# [WORK INSTRUCTIONS]
How many lines in these records include the string "qmla"? Reply with that number alone.

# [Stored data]
- Opening Delimiter -

(** The loop over [cfg.Addresses]. *)
Fixpoint validateAddresses (fieldPath : string) (i : nat) (addresses : list string)
  : list ConfigError :=
  match addresses with
  | [] => []
  | addr :: rest =>
      (if negb (netip_ParsePrefix_ok addr) then
         [{| ce_path := fieldPath; ce_index := Some i; ce_field := ".addresses";
             ce_text := "invalid IP CIDR format" |}]
       else [])
      ++ validateAddresses fieldPath (S i) rest
  end.

(** [if p != nil && *p <= 0] for the four size fields. *)
Definition validatePositive (fieldPath field : string) (p : option Z)
  : list ConfigError :=
  match p with
  | Some v =>
      if v <=? 0 then
        [{| ce_path := fieldPath; ce_index := None; ce_field := field;
            ce_text := "must be positive" |}]
      else []
  | None => []
  end.

(** [validateInterfaceConfig(cfg, fieldPath)]; [None] is the nil
    pointer. *)
Definition validateInterfaceConfig (cfg : option InterfaceConfig) (fieldPath : string)
  : list ConfigError :=
  match cfg with
  | None => []
  | Some cfg =>
      isValidLinuxInterfaceName (if_Name cfg) (fieldPath ++ ".name")
      ++ validateAddresses fieldPath 0 (if_Addresses cfg)
      ++ (match if_DHCP cfg with
          | Some true =>
              if (0 <? Z.of_nat (List.length (if_Addresses cfg))) then
                [{| ce_path := fieldPath; ce_index := None; ce_field := "";
                    ce_text := "dhcp and addresses are mutually exclusive" |}]
              else []
          | _ => []
          end)
      ++ (match if_MTU cfg with
          | Some mtu =>
              if mtu <? MinMTU then
                [{| ce_path := fieldPath; ce_index := None; ce_field := ".mtu";
                    ce_text := "must be at least 68" |}]
              else []
          | None => []
          end)
      ++ (match if_HardwareAddr cfg with
          | Some hw =>
              if isErr (ParseMAC hw) then
                [{| ce_path := fieldPath; ce_index := None;
                    ce_field := ".hardwareAddress";
                    ce_text := "invalid Hardware Address format" |}]
              else []
          | None => []
          end)
      ++ validatePositive fieldPath ".gsoMaxSize" (if_GSOMaxSize cfg)
      ++ validatePositive fieldPath ".groMaxSize" (if_GROMaxSize cfg)
      ++ validatePositive fieldPath ".gsov4MaxSize" (if_GSOIPv4MaxSize cfg)
      ++ validatePositive fieldPath ".grov4MaxSize" (if_GROIPv4MaxSize cfg)
      ++ (match if_VRF cfg with
          | Some vrf => validateVRFConfig vrf (fieldPath ++ ".vrf")
          | None => []
          end)
  end.

(** [validateEthtoolConfig]: it checks nothing. *)
Definition validateEthtoolConfig (cfg : EthtoolConfig) (fieldPath : string)
  : list ConfigError := [].

(** An error of [ValidateConfig]. *)
Inductive ConfigIssue : Type :=
| UnmarshalFailed (err : error)
| StrictUnmarshalFailed (err : error)
| RulesWithVRF
| Invalid (e : ConfigError)
| InvalidRoute (e : FieldError).

Section ValidateConfig.
(** The constant [VRFTableOffset] and [json.UnmarshalStrict] into a
    [NetworkConfig]: the configuration and the strict errors, or the
    error of the decoding. *)
Variable VRFTableOffset : Z.
Variable UnmarshalStrict : string -> result (NetworkConfig * list error).

(** [func (c *NetworkConfig) Default()]. *)
Definition NetworkConfig_Default (c : NetworkConfig) : NetworkConfig :=
  match if_VRF (cfg_Interface c) with
  | Some vrf =>
      {| cfg_Interface :=
           {| if_Name := if_Name (cfg_Interface c);
              if_Addresses := if_Addresses (cfg_Interface c);
              if_DHCP := if_DHCP (cfg_Interface c);
              if_MTU := if_MTU (cfg_Interface c);
              if_HardwareAddr := if_HardwareAddr (cfg_Interface c);
              if_GSOMaxSize := if_GSOMaxSize (cfg_Interface c);
              if_GROMaxSize := if_GROMaxSize (cfg_Interface c);
              if_GSOIPv4MaxSize := if_GSOIPv4MaxSize (cfg_Interface c);
              if_GROIPv4MaxSize := if_GROIPv4MaxSize (cfg_Interface c);
              if_VRF := Some (VRFConfig_Default VRFTableOffset vrf) |};
         cfg_Routes := cfg_Routes c;
         cfg_Rules := cfg_Rules c;
         cfg_Neighbors := cfg_Neighbors c;
         cfg_Ethtool := cfg_Ethtool c |}
  | None => c
  end.

(** The validations of [ValidateConfig], on the configuration with its
    defaults applied. *)
Definition validateAll (config : NetworkConfig) : list ConfigIssue :=
  map Invalid (validateInterfaceConfig (Some (cfg_Interface config)) "interface")
  ++ (if 0 <? Z.of_nat (List.length (cfg_Routes config)) then
        map InvalidRoute (validateRoutes (cfg_Routes config))
      else [])
  ++ (if 0 <? Z.of_nat (List.length (cfg_Rules config)) then
        match if_VRF (cfg_Interface config) with
        | Some _ => [RulesWithVRF]
        | None => map Invalid (validateRules (cfg_Rules config) "rules")
        end
      else [])
  ++ (match cfg_Ethtool config with
      | Some ethtool => map Invalid (validateEthtoolConfig ethtool "ethtool")
      | None => []
      end)
  ++ (if 0 <? Z.of_nat (List.length (cfg_Neighbors config)) then
        map Invalid (validateNeighborConfig (cfg_Neighbors config) "neighbors")
      else []).

(** [ValidateConfig(raw)]; [raw] is [None] for a nil pointer and holds
    the bytes of [raw.Raw] otherwise (none when [raw.Raw] is nil). *)
Definition ValidateConfig (raw : option string)
  : option NetworkConfig * list ConfigIssue :=
  match raw with
  | None => (None, [])
  | Some bytes =>
      if String.eqb bytes "" then (None, [])
      else
        match UnmarshalStrict bytes with
        | Err err => (None, [UnmarshalFailed err])
        | Ok (config, strictErrs) =>
            let allErrors := map StrictUnmarshalFailed strictErrs in
            let config := NetworkConfig_Default config in
            (Some config, allErrors ++ validateAll config)
        end
  end.
End ValidateConfig.

End WithNet.

End Validation.

(** ** Validation, defaulting and the engine *)

Section ValidationFacts.
Import GoErrors GoStrings GoNet Apis Validation.
Context `{Net}.

Lemma validateRoutes_from_nil (i : nat) (routes : list RouteConfig) :
  validateRoutes_from i routes = [] ->
  forall route, In route routes -> exists j, validateRoute j route = [].
Proof.
  revert i. induction routes as [|r l IH]; intros i E route Hin; [destruct Hin|].
  simpl in E. apply app_eq_nil in E as [E1 E2].
  destruct Hin as [<-|Hin]; [eauto | eapply IH; eauto].
Qed.

Lemma validateRules_from_nil (fieldPath : string) (i : nat) (rules : list RuleConfig) :
  validateRules_from fieldPath i rules = [] ->
  forall rule, In rule rules -> exists j, validateRule fieldPath j rule = [].
Proof.
  revert i. induction rules as [|r l IH]; intros i E rule Hin; [destruct Hin|].
  simpl in E. apply app_eq_nil in E as [E1 E2].
  destruct Hin as [<-|Hin]; [eauto | eapply IH; eauto].
Qed.

Lemma validateNeighbors_from_nil (fieldPath : string) (i : nat)
    (neighbors : list NeighborConfig) :
  validateNeighbors_from fieldPath i neighbors = [] ->
  forall neighbor, In neighbor neighbors ->
                   exists j, validateNeighbor fieldPath j neighbor = [].
Proof.
  revert i. induction neighbors as [|n l IH]; intros i E neighbor Hin; [destruct Hin|].
  simpl in E. apply app_eq_nil in E as [E1 E2].
  destruct Hin as [<-|Hin]; [eauto | eapply IH; eauto].
Qed.

(** Split an equation [l1 ++ ... ++ ln = []] into its parts. *)
Ltac split_nil E :=
  repeat match type of E with
         | _ ++ _ = [] =>
             let E1 := fresh "E" in
             apply app_eq_nil in E as [E1 E]
         end.
(** What the search returns reads as the double it was asked for. *)
Lemma shortestFrom_spec (fuel k : nat) (m e : Z) (v : N) (n0 : Z)
    (ds' : list N) (n' : Z) :
  shortestFrom fuel k m e (decimal v) n0 = Some (ds', n') ->
  binary64_of_decimal ds' n' = B64finite m e /\ trimmedDigits ds' = true.
Proof.
  revert k. induction fuel as [|fuel IH]; intros k; [done|].
  cbn [shortestFrom]. cbv zeta.
  set (lo' := stripTrailingZeros (take k (decimal v))).
  set (hi' := stripTrailingZeros (decimal (digits_value (take k (decimal v)) + 1))).
  set (nhi := (n0 + _ - _)%Z).
  assert (Hlo : binary64_eqb (binary64_of_decimal lo' n0) (B64finite m e) = true ->
                binary64_of_decimal lo' n0 = B64finite m e /\ trimmedDigits lo' = true).
  { intros H. apply binary64_eqb_eq in H. split; [done|].
    destruct (strip_take_decimal v k) as [E | E]; [|done].
    fold lo' in E. by rewrite E in H. }
  assert (Hhi : binary64_eqb (binary64_of_decimal hi' nhi) (B64finite m e) = true ->
                binary64_of_decimal hi' nhi = B64finite m e /\ trimmedDigits hi' = true).
  { intros H. apply binary64_eqb_eq in H. split; [done|]. apply strip_decimal_succ. }
  destruct (binary64_eqb (binary64_of_decimal lo' n0) (B64finite m e)) eqn:Elo;
    destruct (binary64_eqb (binary64_of_decimal hi' nhi) (B64finite m e)) eqn:Ehi;
    cbn [andb].
  - destruct (_ || _); intros [= <- <-]; auto.
  - intros [= <- <-]; auto.
  - intros [= <- <-]; auto.
  - apply IH.
Qed.

Lemma shortest_spec (m e : Z) (ds' : list N) (n' : Z) :
  shortest m e = Some (ds', n') ->
  binary64_of_decimal ds' n' = B64finite m e /\ trimmedDigits ds' = true.
Proof.
  unfold shortest, exactDecimal.
  destruct (0 <=? e)%Z; apply shortestFrom_spec.
Qed.
Lemma tournament_gives_a_point_witness :
  compare_all_models_in_branch cyclic 5 0 decided
    = (Ok ([(0, 2); (1, 1); (2, 0)], 0),
       snd (compare_all_models_in_branch cyclic 5 0 decided))
  /\ exists (ids : list Z),
       BranchModelIds decided !! 0 = Some ids
       /\ total_points [(0, 2); (1, 1); (2, 0)]
          = Z.of_nat (length (off_diagonal (index_pairs ids)))
       /\ (NoDup ids ->
           2 * total_points [(0, 2); (1, 1); (2, 0)]
           = Z.of_nat (length ids) * (Z.of_nat (length ids) - 1)).
Proof.
  split; [vm_compute; reflexivity|].
  exact (tournament_gives_a_point_per_pair cyclic 5 0 decided _ _ 0
           ltac:(vm_compute; reflexivity)).
Defined.

Section Dispatch.

Variable Comparator : nat -> Z -> Z -> PyFloat.float.

Lemma dispatch_with_workers (b : Z) (pairs : list (Z * Z)) (s : qmla) :
  use_rq s = true ->
  exists s',
    dispatch_pairs Comparator b false pairs s = (Ok tt, s')
    /\ no_job_ran s s'
    /\ pairs_grow s s'
    /\ (forall p, p ∈ off_diagonal pairs ->
          unique_model_pair_identifier (fst p) (snd p)
            ∈ bayes_factor_pair_computed s')
    /\ bayes_count b s' + Z.of_nat (length (bayes_factor_pair_computed s'))
       = bayes_count b s + Z.of_nat (length (bayes_factor_pair_computed s))
         + Z.of_nat (length (off_diagonal pairs)).
Proof.
  revert s. induction pairs as [|[a c] pairs IH]; intros s Hrq.
  - exists s. cbn [dispatch_pairs]. split; [reflexivity|].
    split; [repeat split|]. split; [apply pairs_grow_refl|].
    split; [|cbn; lia]. intros p Hp. apply elem_of_nil in Hp. destruct Hp.
  - cbn [dispatch_pairs]. rewrite off_diagonal_cons.
    destruct (decide (a = c)) as [Hac|Hac].
    + destruct (IH s Hrq) as (s' & E & H1 & H2 & H3 & H4).
      exists s'. split; [|auto]. unfold bind, ret. exact E.
    + unfold bind at 1. unfold bind at 1. unfold get at 1.
      set (uid := unique_model_pair_identifier a c).
      destruct (bool_decide (uid ∈ bayes_factor_pair_computed s)) eqn:Hknown.
      * apply bool_decide_eq_true in Hknown. cbn [negb orb].
        unfold modify at 1.
        match goal with
        | |- context [dispatch_pairs _ _ _ _ ?z] => set (s1 := z)
        end.
        destruct (IH s1 Hrq) as (s' & E & (N1 & N2 & N3) & [G1 G2] & H3 & H4).
        exists s'. split; [exact E|].
        split; [repeat split; assumption|]. split; [split; auto|].
        split.
        { intros p Hp. apply elem_of_cons in Hp as [->|Hp]; [|auto].
          apply G1. exact Hknown. }
        { rewrite H4. cbn [length].
          assert (bayes_count b s1 = bayes_count b s + 1) as ->; [|
            change (bayes_factor_pair_computed s1)
              with (bayes_factor_pair_computed s); lia].
          unfold bayes_count.
          change (active_branches_bayes (redis s1))
            with (<[b := default 0 (active_branches_bayes (redis s) !! b) + 1]>
                    (active_branches_bayes (redis s))).
          rewrite lookup_insert_eq. reflexivity. }
      * apply bool_decide_eq_false in Hknown. cbn [negb orb].
        unfold get_pairwise_bayes_factor. fold uid.
        unfold bind at 1. unfold bind at 1. unfold modify at 1.
        destruct (decide (uid ∈ bayes_factor_pair_computed s)) as [Hin|_];
          [contradiction|].
        unfold bind at 1. unfold get at 1.
        match goal with
        | |- context [use_rq ?z] => change (use_rq z) with (use_rq s)
        end.
        rewrite Hrq. unfold ret at 1. unfold ret at 1.
        match goal with
        | |- context [dispatch_pairs _ _ _ _ ?z] => set (s1 := z)
        end.
        destruct (IH s1 Hrq) as (s' & E & (N1 & N2 & N3) & [G1 G2] & H3 & H4).
        exists s'. split; [exact E|].
        split; [repeat split; assumption|].
        destruct (pairs_grow_pair s uid Hknown) as [P1 P2].
        split; [split; auto|].
        split.
        { intros p Hp. apply elem_of_cons in Hp as [->|Hp]; [|auto].
          apply G1. change (uid ∈ bayes_factor_pair_computed s ++ [uid]).
          apply elem_of_app. right. apply list_elem_of_singleton. reflexivity. }
        { rewrite H4. cbn [length].
          change (bayes_count b s1) with (bayes_count b s).
          change (bayes_factor_pair_computed s1)
            with (bayes_factor_pair_computed s ++ [uid]).
          rewrite length_app. cbn [length]. lia. }
Qed.

End Dispatch.

(** X16: [get_bayes_factors_by_branch_id] with workers returns, runs no
    comparison itself, and treats each pair of different models of the
    branch in one of two ways: a pair not yet handed to the comparator
    is noted as handed over, a pair handed over before raises the
    completed count of the branch by one.  So the completed count and
    the number of new pairs add up to the number of pairs, and
    afterwards every pair of the branch is noted. *)
Theorem dispatch_queues_or_counts_each_pair
  (Comparator : nat -> Z -> Z -> PyFloat.float) (branchID : Z)
  (ids : list Z) (s : qmla) :
  use_rq s = true ->
  BranchModelIds s !! branchID = Some ids ->
  exists s',
    get_bayes_factors_by_branch_id Comparator branchID s = (Ok tt, s')
    /\ no_job_ran s s'
    /\ pairs_grow s s'
    /\ (forall p, p ∈ off_diagonal (index_pairs ids) ->
          unique_model_pair_identifier (fst p) (snd p)
            ∈ bayes_factor_pair_computed s')
    /\ bayes_count branchID s'
       + Z.of_nat (length (bayes_factor_pair_computed s'))
       = Z.of_nat (length (bayes_factor_pair_computed s))
         + Z.of_nat (length (off_diagonal (index_pairs ids))).
Proof.
  intros Hrq Hids. unfold get_bayes_factors_by_branch_id.
  unfold bind at 1. unfold get at 1.
  rewrite (bind_ok _ _ s ids s (item_ok _ _ _ s Hids)).
  unfold bind at 1. unfold modify at 1.
  match goal with
  | |- context [dispatch_pairs _ _ _ _ ?z] => set (s1 := z)
  end.
  destruct (dispatch_with_workers Comparator branchID (index_pairs ids) s1 Hrq)
    as (s' & E & H1 & H2 & H3 & H4).
  exists s'. repeat apply conj; try assumption; try apply H1; try apply H2.
  rewrite H4. replace (bayes_count branchID s1) with 0; [reflexivity|].
  unfold bayes_count.
  change (active_branches_bayes (redis s1))
    with (<[branchID := 0]> (active_branches_bayes (redis s))).
  rewrite lookup_insert_eq. reflexivity.
Qed.

Lemma dispatch_queues_witness :
  use_rq decided = true
  /\ BranchModelIds decided !! 0 = Some [0; 1; 2]
  /\ exists s',
       get_bayes_factors_by_branch_id silent 0 decided = (Ok tt, s')
       /\ no_job_ran decided s'
       /\ pairs_grow decided s'
       /\ (forall p, p ∈ off_diagonal (index_pairs [0; 1; 2]) ->
             unique_model_pair_identifier (fst p) (snd p)
               ∈ bayes_factor_pair_computed s')
       /\ bayes_count 0 s'
          + Z.of_nat (length (bayes_factor_pair_computed s'))
          = Z.of_nat (length (bayes_factor_pair_computed decided))
            + Z.of_nat (length (off_diagonal (index_pairs [0; 1; 2]))).
Proof.
  split; [reflexivity|]. split; [vm_compute; reflexivity|].
  exact (dispatch_queues_or_counts_each_pair silent 0 [0; 1; 2] decided
           eq_refl ltac:(vm_compute; reflexivity)).
Defined.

- Closing Delimiter -

# [SOLVED EXERCISE]
2